But that’s what I’m getting at: everyone accepts that if you want to be a competitive bodybuilder, PEDs are a bridge that you will inherently have to cross at some point, unless you are entering a natty fitness competition or the like. Obviously roids are not the be-all, end-all. You have to have very good genetics to start with to become a competitive bodybuilder.

As to your second point, that is precisely why The Rock not at least admitting to being on TRT/HRT is a problem. It’s legal, but there is such a stigma attached to it that even doctor prescribed legal testosterone to bring one into the optimum range between 300-750 is viewed with a side eye.

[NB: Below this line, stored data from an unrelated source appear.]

(** * CTC forward-backward, loss and gradient of MyTorch-v2 (CTC/CTC.py)

    A shallow embedding of the classes [CTC] and [CTCLoss] and the
    properties of their methods.

    Conventions of the embedding.
    - A Python [int] (loop counters, lengths, label indices, the NumPy
      integer entries of [target], [extended_symbols], [skip_connect]) is
      a [Z].  Indexing follows Python: an index [k] into an axis of size
      [n] is legal when [-n <= k < n] and a negative one counts from
      the end; anything else raises [IndexError].
    - A NumPy float array holds exact rationals ([Qc]): the arithmetic of
      the code is read without rounding.  A division by zero (which NumPy
      answers with [inf] or [nan] and a warning) is outside this reading:
      every statement that depends on a quotient assumes its divisor is
      not zero.  [np.log] is a parameter [log], since the logarithm of a
      rational is not rational; what is proved holds for every [log].
    - An array of dimension 1, 2 or 3 is a list, a list of rows, a list of
      planes of rows.  Arrays with an axis of size zero are not told apart
      by their other axes.
    - A call either returns ([Ok]) or raises ([Raise]); [let*] sequences
      statements and propagates the exception. *)

From Stdlib Require Import ZArith QArith Qcanon Field Lia.
From stdpp Require Import base tactics option list numbers.

Open Scope Z_scope.

(** ** The Python and NumPy run-time the code relies on *)
Module Py.

Inductive exn : Set := IndexError | ValueError | AttributeError.

Inductive result (A : Type) : Type :=
| Ok (a : A)
| Raise (e : exn).
Arguments Ok {A} a.
Arguments Raise {A} e.

Definition bind {A B : Type} (m : result A) (k : A -> result B) : result B :=
  match m with
  | Ok a => k a
  | Raise e => Raise e
  end.

Definition raises {A : Type} (m : result A) : Prop := exists e, m = Raise e.

Notation "'let*' x := m 'in' k" := (bind m (fun x => k))
  (at level 10, x pattern, m at level 100, k at level 200).

#[global] Instance exn_eq_dec : EqDecision exn.
Proof. solve_decision. Defined.

#[global] Instance result_eq_dec {A : Type} `{EqDecision A} : EqDecision (result A).
Proof. solve_decision. Defined.

(** [for x in xs: body], the loop state threaded through the body. *)
Fixpoint for_each {I St : Type} (xs : list I) (body : I -> St -> result St)
    (st : St) : result St :=
  match xs with
  | [] => Ok st
  | x :: xs' => let* st' := body x st in for_each xs' body st'
  end.

(** [range(lo, hi)] and [reversed(range(lo, hi))]. *)
Definition range (lo hi : Z) : list Z := seqZ lo (hi - lo).
Definition reversed {A : Type} (l : list A) : list A := reverse l.

(** [len(l)]. *)
Definition len {A : Type} (l : list A) : Z := Z.of_nat (length l).

(** [enumerate(l)]. *)
Definition enumerate {A : Type} (l : list A) : list (Z * A) :=
  imap (fun i x => (Z.of_nat i, x)) l.

(** The place an index [k] denotes on an axis of size [n]. *)
Definition position (n k : Z) : option nat :=
  if bool_decide (0 <= k < n) then Some (Z.to_nat k)
  else if bool_decide (- n <= k < 0) then Some (Z.to_nat (k + n))
  else None.

(** [l[k]]. *)
Definition index {A : Type} (l : list A) (k : Z) : result A :=
  match position (len l) k with
  | Some i => match l !! i with
              | Some x => Ok x
              | None => Raise IndexError
              end
  | None => Raise IndexError
  end.

(** [l[k] = v]. *)
Definition store {A : Type} (l : list A) (k : Z) (v : A) : result (list A) :=
  match position (len l) k with
  | Some i => Ok (<[i:=v]> l)
  | None => Raise IndexError
  end.

(** [l[:k]]. *)
Definition slice_to {A : Type} (l : list A) (k : Z) : list A :=
  take (Z.to_nat (if bool_decide (k < 0) then len l + k else k)) l.

(** Truth value of an integer. *)
Definition truthy (k : Z) : bool := negb (bool_decide (k = 0)).

End Py.
Import Py.

(** ** NumPy float arrays *)
Module Np.

Abbreviation vector := (list Qc) (only parsing).
Abbreviation matrix := (list (list Qc)) (only parsing).
Abbreviation tensor := (list (list (list Qc))) (only parsing).
Lemma delete_loop (doc_id : string) (chunk_ids : list string) (s : State Doc) (k : Z) :
  container (client s) <> None ->
  for_each (delete_step L ops doc_id) chunk_ids (s, k)
  = (Ok tt, (asked (map (fun c => DeleteItem c doc_id) chunk_ids) s,
             k + removed ops (length (requests s)) doc_id chunk_ids)).
Proof.
  revert s k. induction chunk_ids as [|c rest IH]; intros s k Hc.
  - cbn [for_each removed map]. unfold ret, asked. rewrite app_nil_r, Z.add_0_r.
    now destruct s.
  - destruct (L_accepts "Failed to delete chunk" ["id"]) as (_ & _ & Hwarn & _).
    cbn [for_each removed]. unfold mbind at 1, delete_step at 1.
    unfold try_except, mbind at 1, on_fst, container_call.
    destruct (container (client s)) as [p|] eqn:Hp; [|congruence].
    assert (Hnext : asked (map (fun c => DeleteItem c doc_id) rest)
                          (add_request (DeleteItem c doc_id) s)
                    = asked (map (fun c => DeleteItem c doc_id) (c :: rest)) s).
    { unfold asked, add_request. cbn [client requests map]. now rewrite <- app_assoc. }
    assert (Hlen : length (requests (add_request (DeleteItem (Doc := Doc) c doc_id) s))
                   = S (length (requests s))).
    { unfold add_request. cbn [requests]. rewrite length_app. simpl. lia. }
    destruct (delete_item ops (length (requests s)) c doc_id) as [[]|e].
    + unfold modify. cbn [fst snd].
      rewrite IH by (cbn; congruence). rewrite Hnext, Hlen. do 2 f_equal. lia.
    + unfold lift. rewrite Hwarn.
      rewrite IH by (cbn; congruence). rewrite Hnext, Hlen. do 2 f_equal.
Qed.

End Delete.

(** X24.  [delete_document] counts what the store deleted.  With a
    logger that takes keyword arguments the call never raises.  When
    the client is not available it returns zero and sends nothing.
    When the query for the identifiers fails it returns zero and
    nothing is deleted.  Otherwise it asks once, in the order of the
    query, for the deletion of each identifier, always with the
    document identifier as partition key, goes on after a deletion
    that failed, and returns the number of deletions that succeeded,
    which is at most the number of identifiers. *)
Theorem delete_document_counts_removed {Doc Summary : Type}
    (L : Logger.Impl) (ops : Store.ContainerOps Doc Summary) (doc_id : string)
    (s : Store.State Doc) :
  Logger.accepts_kwargs L ->
  exists n s',
    Store.delete_document L ops doc_id s = (Ok n, s') /\
    Store.client s' = Store.client s /\
    (Cosmos.is_available (Store.client s) = false -> n = 0 /\ s' = s) /\
    (Cosmos.is_available (Store.client s) = true ->
     match Store.ids_query ops (length (Store.requests s)) doc_id with
     | Raise _ =>
         n = 0 /\ Store.requests s' = Store.requests s ++ [Store.IdQuery doc_id]
     | Ok chunk_ids =>
         n = More.removed ops (S (length (Store.requests s))) doc_id chunk_ids /\
         0 <= n <= llen chunk_ids /\
         Store.requests s'
         = Store.requests s ++ Store.IdQuery doc_id
             :: map (fun c => Store.DeleteItem c doc_id) chunk_ids
     end).
Proof.
  intros HL. unfold Store.delete_document, mbind at 1, get_state.
  destruct (HL "Cosmos DB not available for delete" []) as (_ & Hna & _).
  destruct (HL "Failed to delete document" ["doc_id"]) as (_ & Herr & _).
  destruct (HL "Document deleted" ["doc_id"; "chunks_deleted"]) as (Hinfo & _).
  destruct (Cosmos.is_available (Store.client s)) eqn:Hav; cbn [negb].
  - unfold try_except, mbind at 1, Store.container_call.
    assert (Hc : Cosmos.container (Store.client s) <> None).
    { unfold Cosmos.is_available in Hav. destruct (Cosmos.container (Store.client s));
        [discriminate | now rewrite andb_false_r in Hav]. }
    destruct (Cosmos.container (Store.client s)) as [p|] eqn:Hp; [|congruence].
    destruct (Store.ids_query ops (length (Store.requests s)) doc_id) as [chunk_ids|e].
    + unfold mbind at 1, with_local.
      rewrite (delete_loop L ops HL doc_id chunk_ids (Store.add_request (Store.IdQuery doc_id) s) 0)
        by (cbn; congruence).
      unfold mbind, lift, ret. rewrite Hinfo. rewrite Z.add_0_l.
      eexists _, _. split; [reflexivity|]. split; [reflexivity|].
      split; [discriminate|]. intros _.
      assert (Hlen : length (Store.requests (Store.add_request (Store.IdQuery (Doc := Doc) doc_id) s))
                     = S (length (Store.requests s))).
      { unfold Store.add_request. cbn [Store.requests]. rewrite length_app. simpl. lia. }
      rewrite Hlen. split; [reflexivity|]. split; [apply removed_range|].
      cbn [More.asked Store.add_request Store.requests]. now rewrite <- app_assoc.
    + unfold mbind, lift, ret. rewrite Herr.
      eexists _, _. split; [reflexivity|]. split; [reflexivity|].
      split; [discriminate|]. intros _. split; reflexivity.
  - unfold mbind, lift, ret. rewrite Hna. exists 0, s. split; [reflexivity|].
    split; [reflexivity|]. split; [auto | discriminate].
Qed.

Lemma delete_document_counts_removed_witness :
  exists s',
    Store.delete_document Logger.lenient More.picky_container "d" More.available_store
    = (Ok 2, s') /\
    Store.requests s'
    = [Store.IdQuery "d"; Store.DeleteItem "d::0" "d"; Store.DeleteItem "d::1" "d";
       Store.DeleteItem "d::2" "d"].
Proof.
  destruct (delete_document_counts_removed Logger.lenient More.picky_container "d"
              More.available_store lenient_accepts) as (n & s' & Hrun & _ & _ & Hav).
  specialize (Hav eq_refl). cbn in Hav. destruct Hav as (Hn & _ & Hreq).
  exists s'. rewrite Hn in Hrun. split; [exact Hrun | exact Hreq].
Defined.
Lemma floatify_latlng_every_node_witness :
  (is_latlng ["lng"; "lat"] = true <->
     length ["lng"; "lat"] = 2%nat /\ sorted ["lng"; "lat"] = ["lat"; "lng"]) /\
  (is_latlng ["lng"; "lat"] = true ->
     exists lat lng,
       getitem [("lng", VStr "2.5"); ("lat", VStr "north")] "lat" ≫= float_if_float
         = Returns lat /\
       getitem [("lng", VStr "2.5"); ("lat", VStr "north")] "lng" ≫= float_if_float
         = Returns lng /\
       subtree [Key "results"; Index 0; Key "geometry"] sample_out =
         Some (VDict [("lat", lat); ("lng", lng)])) /\
  (is_latlng ["lng"; "lat"] = false ->
     exists items',
       subtree [Key "results"; Index 0; Key "geometry"] sample_out =
         Some (VDict items') /\
       keys items' = ["lng"; "lat"] /\
       Forall2 (fun kv kv' => floatify_latlng kv.2 = Returns kv'.2)
         [("lng", VStr "2.5"); ("lat", VStr "north")] items').
Proof.
  apply (floatify_latlng_every_node sample sample_out
           [Key "results"; Index 0; Key "geometry"]
           [("lng", VStr "2.5"); ("lat", VStr "north")]);
    reflexivity.
Defined.

Lemma floatify_latlng_idempotent_witness :
  floatify_latlng numeric_sample ≫= floatify_latlng = floatify_latlng numeric_sample /\
  (leaves converts numeric_sample = true ->
   exists y, floatify_latlng numeric_sample = Returns y /\ floatify_latlng y = Returns y).
Proof. apply (floatify_latlng_idempotent numeric_sample). reflexivity. Defined.

Example floatify_latlng_numeric :
  leaves converts numeric_sample = true /\
  floatify_latlng numeric_sample =
  Returns (VDict [("results",
            VList [VDict [("geometry",
                     VDict [("lat", VFloat (Binary64.B_fin false 7177611906121728 (-47)));
                            ("lng", VFloat (Binary64.B_fin true 6755399441055744 (-52)))])]])]).
Proof. split; reflexivity. Qed.

Lemma floatify_latlng_same_shape_witness : same_shape sample sample_out.
Proof. apply (floatify_latlng_same_shape sample sample_out). reflexivity. Defined.

(** [float] does not take [None], a list or a mapping, and
    [float_if_float] does not catch its [TypeError]. *)
Lemma float_if_float_raises_TypeError :
  float_if_float VNone = Raises TypeError /\
  float_if_float (VList []) = Raises TypeError /\
  float_if_float (VDict []) = Raises TypeError.
Proof. repeat split. Qed.

(** Blanks around a float literal are read over; the separator 28,
    which [str.strip] would remove, is not. *)
Example float_if_float_blanks :
  float_if_float (VStr " 1.5 ") =
    Returns (VFloat (Binary64.B_fin false 6755399441055744 (-52))) /\
  float_if_float (VStr (String "028"%char "1.5")) =
    Returns (VStr (String "028"%char "1.5")).
Proof. split; reflexivity. Qed.

(** A coordinate leaf of two nulls: the normaliser returns nothing. *)
Lemma floatify_latlng_raises_on_null_leaf :
  floatify_latlng (VDict [("lat", VNone); ("lng", VNone)]) = Raises TypeError.
Proof. reflexivity. Qed.

(** An integer beyond the doubles in a coordinate leaf. *)
Example floatify_latlng_raises_on_huge_integer :
  floatify_latlng (VDict [("lat", VInt (2 ^ 1024)); ("lng", VInt 0)]) =
  Raises OverflowError.
Proof. reflexivity. Qed.

(** A rate-limit status, or a status that is none of those listed, with a
    body that is no JSON: the name [response_json] is unbound where it
    is read. *)
Lemma classify_response_unbound_body :
  classify_response {| status := 429; json := Raises ValueError |} =
    Raises (UnboundLocalError "response_json") /\
  classify_response {| status := 404; json := Raises ValueError |} =
    Raises (UnboundLocalError "response_json").
Proof. split; reflexivity. Qed.

(** A rate-limit status with a body that has no field rate, and a
    success status with a body that is the JSON null. *)
Example classify_response_odd_bodies :
  classify_response {| status := 429; json := Returns (VDict []) |} =
    Raises (KeyError "rate") /\
  classify_response {| status := 200; json := Returns VNone |} = Raises TypeError.
Proof. split; reflexivity. Qed.

Example classify_response_rate_limit :
  classify_response
    {| status := 429;
       json := Returns (VDict [("rate", VDict [("limit", VInt 2500);
                                               ("reset", VInt 1646000000)])]) |} =
  Raises (RateLimitExceededError
            {| Binary64.year := 2022; Binary64.month := 2; Binary64.day := 27;
               Binary64.hour := 22; Binary64.minute := 13; Binary64.second := 20;
               Binary64.microsecond := 0 |} 2500).
Proof. reflexivity. Qed.
Lemma to_int32_range z : (- 2 ^ 31 <= to_int32 z < 2 ^ 31)%Z.
Proof.
  unfold to_int32.
  pose proof (Z.mod_pos_bound (z + 2 ^ 31) (2 ^ 32) ltac:(lia)). lia.
Qed.

Lemma hash_from_range s : forall h,
  (- 2 ^ 31 <= h < 2 ^ 31)%Z -> (- 2 ^ 31 <= hash_from h s < 2 ^ 31)%Z.
Proof.
  induction s as [| c s IH]; intros h Hh; cbn [hash_from]; [exact Hh |].
  apply IH. unfold hash_step. apply to_int32_range.
Qed.

Lemma length_append s1 s2 :
  String.length (s1 ++ s2) = (String.length s1 + String.length s2)%nat.
Proof. induction s1 as [| c s1 IH]; cbn; [reflexivity | now rewrite IH]. Qed.

Lemma chars_append s1 s2 :
  list_ascii_of_string (s1 ++ s2)
  = (list_ascii_of_string s1 ++ list_ascii_of_string s2)%list.
Proof. induction s1 as [| c s1 IH]; cbn; [reflexivity | now rewrite IH]. Qed.

Lemma zeros_form n :
  String.length (repeat_string "0" n) = n /\ hex_text (repeat_string "0" n).
Proof.
  induction n as [| n [IH1 IH2]]; cbn [repeat_string]; [split; [reflexivity | constructor] |].
  split; [cbn; now rewrite IH1 |]. constructor; [reflexivity | exact IH2].
Qed.

(** X28.  The fingerprint of a text, as [generateFingerprint] of the renderer
    makes it, is eight lower-case hexadecimal digits; the hash of
    [FingerprintGenerator.simpleHash] is one to eight such digits, and the
    first is the second padded with zeros. *)
Theorem fingerprint_is_eight_hex_digits text :
  String.length (generateFingerprint text) = 8
  /\ hex_text (generateFingerprint text)
  /\ (1 <= String.length (simpleHash text) <= 8)%nat
  /\ hex_text (simpleHash text)
  /\ generateFingerprint text = padStart 8 "0" (simpleHash text).
Proof.
  assert (Hr : (0 <= Z.abs (hash_from 0 text) < 16 ^ 8)%Z).
  { pose proof (hash_from_range text 0 ltac:(lia)). lia. }
  destruct (to_hex_form _ Hr) as [Hlen Hhex].
  unfold generateFingerprint, simpleHash, padStart.
  destruct (zeros_form (8 - String.length (to_hex (Z.abs (hash_from 0 text)))))
    as [Hz1 Hz2].
  split; [rewrite length_append, Hz1; lia |].
  split; [| now repeat split].
  unfold hex_text. rewrite chars_append. apply Forall_app. now split.
Qed.

End FingerprintForm.


(* ------------------------------------------------------------------ *)
(** ** Instances *)

Module Instances.

Import Js Raw IR ScriptParser Diff Replay Vocabulary Invariants Samples.
Local Open Scope string_scope.

(** The second phase pairs [show_script] with [hide_script]. *)
Lemma fallback_needs_common_start_witness :
  take 20 (text show_script) = take 20 (text hide_script)
  /\ (7 * Nat.max (String.length (text show_script)) (String.length (text hide_script))
      < 10 * Nat.min (String.length (text show_script)) (String.length (text hide_script)))%nat
  /\ forall i, (i < 20)%nat ->
       String.get i (text show_script) = String.get i (text hide_script).
Proof.
  apply (@MatchFacts.fallback_needs_common_start [show_script] [hide_script]
           {| oldScript := show_script; newScript := hide_script |}).
  - vm_compute. left. reflexivity.
  - vm_compute. discriminate.
Defined.


Lemma dangling_stops : stops dangling (Some "a") 1.
Proof.
  apply stops_next
    with (id := "a") (e := a_block (block "motion_movesteps" (Some "zz") [] true));
    [reflexivity | reflexivity |].
  apply stops_missing with (id := "zz"); reflexivity.
Defined.
(** * SOC dashboard: report generator and API server

    A shallow embedding of the two programs that make up the telemetry
    core of the dashboard:

    - [Report]: the threat scoring of the report generator
      (generate_report.sh, function calculate_threat_level);
    - [Json]: the JSON values the server handles, with the text format
      produced by JSON.stringify and read by JSON.parse;
    - [Server]: api_server.js: the data cache, readJSONFile, the sample
      data generator, runMonitoringScript, the dashboard endpoint, the
      WebSocket push messages and the RealTimeScanner.

    Console logging is not part of the state: a call of logger.info,
    logger.warn or logger.error prints a line, stamped with a reading of
    the clock of its own that the server never looks at. The readings
    the state counts are those the server uses: Date.now() in the cache
    and the timestamps of the answers. *)

From Stdlib Require Import ZArith List String Ascii Bool Lia.
From Stdlib Require Import Decimal DecimalString DecimalN DecimalPos DecimalFacts.
From stdpp Require Import base option gmap strings list.

Local Open Scope string_scope.
Local Open Scope Z_scope.

(* ===================================================================== *)
(** * generate_report.sh *)
(* ===================================================================== *)

Module Report.

(** A text file is the list of its lines. *)
Definition text := list string.

(** The four files of $OUTPUT_DIR that calculate_threat_level looks at;
    [None] when the test [[ -f file ]] fails. *)
Record output_dir := OutputDir {
  login_summary_json : option text;
  suspicious_processes_json : option text;
  portscans_json : option text;
  recent_changes_json : option text
}.

(** ** Text tools: grep, cut, tr *)

Definition dquote : ascii := Eval cbv in ascii_of_nat 34.

(** A JSON key as it stands in a file: the name between double quotes. *)
Definition quoted (name : string) : string :=
  String dquote (name ++ String dquote EmptyString).

(** [contains needle s]: the fixed string [needle] occurs in [s]. The
    patterns given to grep -c have no regular-expression operators. *)
Fixpoint contains (needle s : string) : bool :=
  String.prefix needle s
  || match s with
     | EmptyString => false
     | String _ s' => contains needle s'
     end.

(** grep -c: the number of lines that match. *)
Definition grep_c (needle : string) (file : text) : Z :=
  Z.of_nat (length (List.filter (contains needle) file)).

Fixpoint strip_prefix (p s : string) : option string :=
  match p, s with
  | EmptyString, _ => Some s
  | String a p', String b s' =>
      if Ascii.eqb a b then strip_prefix p' s' else None
  | String _ _, EmptyString => None
  end.

Definition is_digit (c : ascii) : bool :=
  let n := nat_of_ascii c in (48 <=? n)%nat && (n <=? 57)%nat.

Fixpoint skip_spaces (s : string) : string :=
  match s with
  | String " " s' => skip_spaces s'
  | _ => s
  end.

Fixpoint take_digits (s : string) : string :=
  match s with
  | String c s' => if is_digit c then String c (take_digits s') else EmptyString
  | EmptyString => EmptyString
  end.

(** grep -o '"total_failed_logins": *[0-9]*' | cut -d':' -f2 | tr -d ' '
    on one line: for every match, the digits that follow the key and the
    blanks. A match cannot start inside another one. *)
Fixpoint failed_logins_matches (line : string) : list string :=
  match strip_prefix (quoted "total_failed_logins" ++ ":") line with
  | Some after => [take_digits (skip_spaces after)]
  | None => []
  end ++
  match line with
  | EmptyString => []
  | String _ rest => failed_logins_matches rest
  end.

(** ** Captured output and arithmetic tests *)

(** The output of a command substitution, as the list of its words (the
    lines that are not empty). *)
Definition words := list string.

Definition nonempty (s : string) : bool :=
  match s with EmptyString => false | _ => true end.

(** $(grep -o ... file | cut -d':' -f2 | tr -d ' ' || echo "0"): the
    status of a pipeline is that of tr, so echo never runs. *)
Definition failed_logins_output (file : text) : words :=
  List.filter nonempty (concat (map failed_logins_matches file)).

Definition decimal (n : Z) : string :=
  NilZero.string_of_uint (N.to_uint (Z.to_N n)).

(** $(grep -c pattern file || echo "0"): grep prints the count and fails
    when it is zero, and then echo adds a second line. *)
Definition grep_c_output (needle : string) (file : text) : words :=
  let c := grep_c needle file in
  if c =? 0 then ["0"; "0"] else [decimal c].

Definition digit_value (c : ascii) : option Z :=
  if is_digit c then Some (Z.of_nat (nat_of_ascii c) - 48) else None.

(** The digits of a constant in the given base, most significant first. *)
Fixpoint strlong (base acc : Z) (s : string) : option Z :=
  match s with
  | EmptyString => Some acc
  | String c s' =>
      match digit_value c with
      | Some d => if d <? base then strlong base (acc * base + d) s' else None
      | None => None
      end
  end.

(** Shell arithmetic is done on signed 64-bit integers. *)
Definition wrap64 (z : Z) : Z := (z + 2 ^ 63) mod 2 ^ 64 - 2 ^ 63.

(** An integer constant of shell arithmetic: a leading 0 announces an
    octal constant; a digit too great for the base is an error. *)
Definition constant (w : string) : option Z :=
  match w with
  | String "0" EmptyString => Some 0
  | String "0" rest => wrap64 <$> strlong 8 0 rest
  | _ => wrap64 <$> strlong 10 0 w
  end.

(** The value of a captured output inside [[ ... -gt ... ]]: the empty
    string is 0, one constant is its value, and two constants in a row
    are a syntax error ([None]). *)
Definition arith (out : words) : option Z :=
  match out with
  | [] => Some 0
  | [w] => constant w
  | _ => None
  end.

(** [[ "$var" -gt k ]]: false when the expression is in error. *)
Definition test_gt (out : words) (k : Z) : bool :=
  match arith out with
  | Some n => k <? n
  | None => false
  end.

(** ** calculate_threat_level *)

Inductive threat_level := LOW | MEDIUM | HIGH | CRITICAL.

(** "Determine threat level based on score". *)
Definition level_of_score (threat_score : Z) : threat_level :=
  if 70 <=? threat_score then CRITICAL
  else if 50 <=? threat_score then HIGH
  else if 30 <=? threat_score then MEDIUM
  else LOW.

For instance, every male SHOULD be going and getting their blood work, check your testosterone and estrogen levels. You can do that, but to find any relief or doctors willing to fix issues of low T, you have to do the leg work yourself to find specific clinics and come out of pocket for it. Try going to your family doctor, and he is going to do everything EXCEPT prescribe you the necessary TRT doses to make you at least feel “normal”.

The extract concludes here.